On Top of PR podcast: Ten elements of news and newsworthiness with host Jason Mudd episode graphicLearn what makes a story newsworthy with our host, Jason Mudd. Jason is the managing partner of Axia Public Relations.

 

Guest:

Jason Mudd, On Top of PR host, helps companies get on Undercover Boss. He is a trusted adviser and dynamic strategist for some of America’s most admired brands. Since 1994, he’s worked with American Airlines, Budweiser, Dave & Buster’s, H&R Block, Hilton, HP, Miller Lite, New York Life, Pizza Hut, Southern Comfort, and Verizon. He founded Axia Public Relations in July 2002.

 

Topic: 

The one with Jason Mudd on how to make sure your story is newsworthy.

 

 

Five things you’ll learn from this episode:

  1. What the 10 elements of news are 

  2. How you can proactively address the timeliness of your news 

  3. What consequences could be considered newsworthy  

  4. Why human interest is almost always local 

  5. How the 10 elements of news can apply to other communications


Quotables:

  • “The more legitimate, genuine elements of news your story has, the better it’s going to be.” — @jasonmudd9

  • “The news media loses interest quickly, and events that happened in the past become stale when there’s always something new and fresh going on somewhere else.” — @jasonmudd9

  • “The best thing you have in business is your reputation, and your reputation comes from integrity. So always protect that integrity with your communication and with your PR.” — @jasonmudd9


If you enjoyed the episode, would you please leave us a review?

 

Contact Resources:

Presented by: ReviewMaxer, the platform for monitoring, improving, and promoting online customer reviews.

 

Transcript:

 

Hi, this is Jason.
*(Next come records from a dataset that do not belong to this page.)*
Definition StartExecution (request : Msg pb.StartExecutionRequest) : Handler (Msg pb.ExecutionDTO) :=
  internal (
    workflow_version_id ← lift (UUID (ps_workflow_version_id request));
    input_payload ← lift (match ps_input_payload request with
                          | Some s => if struct_nonempty s then struct_items s else Ok []
                          | None => Ok []
                          end);
    owner_id ← lift (UUID (ps_owner_api_key_id request));
    with_session (
      dto ← start_execution registry (mkStartExecutionCommand workflow_version_id input_payload) owner_id;
      match dto with
      | None => raise EAttributeError
      | Some dto => lift (to_pb dto)
      end)).

(** The code is set in the body; nothing can fail after it. *)
Definition GetExecution (request : Msg pb.GetExecutionRequest) : Handler (Msg pb.ExecutionDTO) :=
  resp ← internal (
    execution_id ← lift (UUID (pg_execution_id request));
    owner_id ← lift (UUID (pg_owner_api_key_id request));
    with_session (
      dto ← get_execution execution_id owner_id;
      match dto with
      | None => mret None
      | Some dto => lift (Some <$> to_pb dto)
      end));
  match resp with
  | None => set_code "NOT_FOUND" ≫= fun _ => mret empty_execution
  | Some resp => mret resp
  end.

Definition ListExecutions (request : Msg pb.ListExecutionsRequest) : Handler (Msg pb.ExecutionListDTO) :=
  internal (
    owner_id ← lift (UUID (pl_owner_api_key_id request));
    let limit := if (pl_limit request =? 0)%Z then 50%Z else pl_limit request in
    with_session (
      dtos ← list_executions owner_id (pl_status request) (Z.to_nat limit) (Z.to_nat (pl_offset request));
      lift (mapM to_pb dtos))).

Definition GetNodeExecutions (request : Msg pb.GetNodeExecutionsRequest) : Handler (Msg pb.NodeExecutionListDTO) :=
  internal (
    execution_id ← lift (UUID (pgn_execution_id request));
    owner_id ← lift (UUID (pgn_owner_api_key_id request));
    with_session (
      dtos ← get_node_executions execution_id owner_id;
      lift (mapM node_to_pb dtos))).

(** The engine's method raises, so the command it would take does not matter. *)
Definition TransitionNode (request : Msg pb.TransitionNodeRequest) : Handler (Msg pb.NodeExecutionDTO) :=
  internal (
    lift (UUID (pt_execution_id request)) ≫= fun _ =>
    lift (UUID (pt_node_execution_id request)) ≫= fun _ =>
    lift (read_struct struct_dict (pt_result request)) ≫= fun _ =>
    with_session (dto ← transition_node; lift (node_to_pb dto))).

Definition RetryNode (request : Msg pb.RetryNodeRequest) : Handler (Msg pb.NodeExecutionDTO) :=
  internal (
    execution_id ← lift (UUID (pr_execution_id request));
    owner_id ← lift (UUID (pr_owner_api_key_id request));
    with_session (dto ← retry_node execution_id (pr_node_id request) owner_id; lift (node_to_pb dto))).

Definition DeleteExecution (request : Msg pb.DeleteExecutionRequest) : Handler (Msg pb.DeleteExecutionResponse) :=
  internal (
    execution_id ← lift (UUID (pd_execution_id request));
    owner_id ← lift (UUID (pd_owner_api_key_id request));
    with_session (delete_execution execution_id owner_id)).

(** The servicer of the server overrides every method of the generated base class. *)
Definition servicer : ExecutionEngineServiceServicer (World Q) (message Struct) :=
  mkExecutionEngineServiceServicer StartExecution GetExecution GetNodeExecutions ListExecutions
    TransitionNode RetryNode DeleteExecution.

(** The server [GrpcServerContext.start] starts. *)
Definition grpc_server : Server (World Q) (message Struct) :=
  add_ExecutionEngineServiceServicer_to_server servicer empty_server.

(** ** The gRPC client *)

Local Abbreviation from_pb := (_map_execution struct_dict).
Local Abbreviation node_from_pb := (_map_node_execution struct_dict).

Section client.
Context (stub : ExecutionEngineServiceStubs (World Q) (message Struct)).

Definition grpc_start_execution (command : StartExecutionCommand) (owner : uuid) : M Q (option ExecutionDTO) :=
  input_payload ← lift (copy_struct to_struct (Some (cmd_input_payload command)));
  resp ← stub_StartExecution stub
           (mkPbStart (uuid_str (cmd_workflow_version_id command)) input_payload (uuid_str owner));
  lift (Some <$> from_pb resp).

(** [except grpc.aio.AioRpcError]: [NOT_FOUND] is [None]. *)
Definition none_if_not_found {A} (m : M Q A) : M Q (option A) := fun w =>
  match m w with
  | (Ok a, w') => (Ok (Some a), w')
  | (Err (ERpcError code), w') =>
      if String.eqb code "NOT_FOUND" then (Ok None, w') else (Err (ERpcError code), w')
  | (Err e, w') => (Err e, w')
  end.

Definition grpc_get_execution (execution_id owner : uuid) : M Q (option ExecutionDTO) :=
  none_if_not_found (
    resp ← stub_GetExecution stub (mkPbGet (uuid_str execution_id) (uuid_str owner));
    lift (from_pb resp)).

Definition grpc_list_executions (owner : uuid) (status : option string) (limit offset : nat) :
    M Q (list ExecutionDTO) :=
  limit ← lift (int32 (Z.of_nat limit));
  offset ← lift (int32 (Z.of_nat offset));
  resp ← stub_ListExecutions stub (mkPbList (uuid_str owner) (truthy_str status) limit offset);
  lift (mapM from_pb resp).

Definition grpc_get_node_executions (execution_id owner : uuid) : M Q (list NodeExecutionDTO) :=
  resp ← stub_GetNodeExecutions stub (mkPbGetNodes (uuid_str execution_id) (uuid_str owner));
  lift (mapM node_from_pb resp).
And welcome to another episode of On Top of PR. Today, I'm sharing with you about the 10 elements of news and what makes something newsworthy. This is by far one of the top three blog posts on our website, and I wanted to walk you through that in today's solo cast. Here we go.

 

- [Presenter] Welcome to On Top of PR with Jason Mudd presented by ReviewMaxer.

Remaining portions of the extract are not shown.